Another limitation is measuring sleep at just 1 time point in 2012 and again in 2013 (the HRA asks about the average amount of sleep in the previous month). Seasonal variations in sleep could be different and might alter the sleep change categories that were created in this study. It is possible that changes in sleep need to be maintained over a longer time period in order to show associations with health care costs. Future research in this area might benefit from a longer measurement period. Another limitation is that there was no way to identify or exclude employees with obstructive sleep apnea from this study.
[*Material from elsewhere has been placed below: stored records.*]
(** ** The lexical structure of SQL

    Quotes open at a quote character outside quotes and close at the next of
    the same kind, so that a doubled one closes and opens again.  With
    [escapes], a backslash inside quotes hides the character after it, as in
    Spark and Doris; without, as in standard SQL and Presto, it is a
    character like others. *)

Inductive lexical := Outside | Inside (quote : Ascii.ascii) | Hidden (quote : Ascii.ascii).

#[export] Instance lexical_eq_dec : EqDecision lexical.
Proof. solve_decision. Defined.

Definition lex (escapes : bool) (st : lexical) (a : Ascii.ascii) : lexical :=
  match st with
  | Outside => if is_quote a then Inside a else Outside
  | Inside q =>
      if bool_decide (a = q) then Outside
      else if escapes && bool_decide (a = backslash) then Hidden q else Inside q
  | Hidden q => Inside q
  end.

(** The character as far as it is not quoted, else a space. *)
Definition unquoted (st : lexical) (a : Ascii.ascii) : Ascii.ascii :=
  match st with
  | Outside => a
  | Inside q => if bool_decide (a = q) then a else sql_char 32
  | Hidden _ => sql_char 32
  end.

Fixpoint lex_all (escapes : bool) (st : lexical) (s : string) : lexical :=
  match s with
  | EmptyString => st
  | String a s' => lex_all escapes (lex escapes st a) s'
  end.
This group potentially needs specific medical interventions to address their quality of sleep and its impact on productivity from daytime drowsiness.
Conclusions
This study examined 4 groups of employees based on changes in self-reported hours of sleep from 2012 to 2013. Groups were compared on a variety of employee health risk factors, medical conditions, health care cost, and productivity measures. Changes in sleep were not associated with significant changes in health care costs or STD absence days. However, consistently poor sleepers had more health risks and medical conditions compared to consistently optimal sleepers. Sleep improvers had a significant improvement in their on-the-job lost productivity while consistently poor sleepers and downgraders had significantly more lost productivity from 2012 to 2013 compared to the consistently optimal sleepers. Employers and other organizations should consider incorporating sleep education initiatives as part of their overall health and wellness strategy.
Footnotes
Author Disclosures
Drs. Chen, Schultz, Burton, and Mr. Li declared that they have no conflicts of interest with respect to the research, authorship, and/or publication of this article. The authors received no financial support for this article.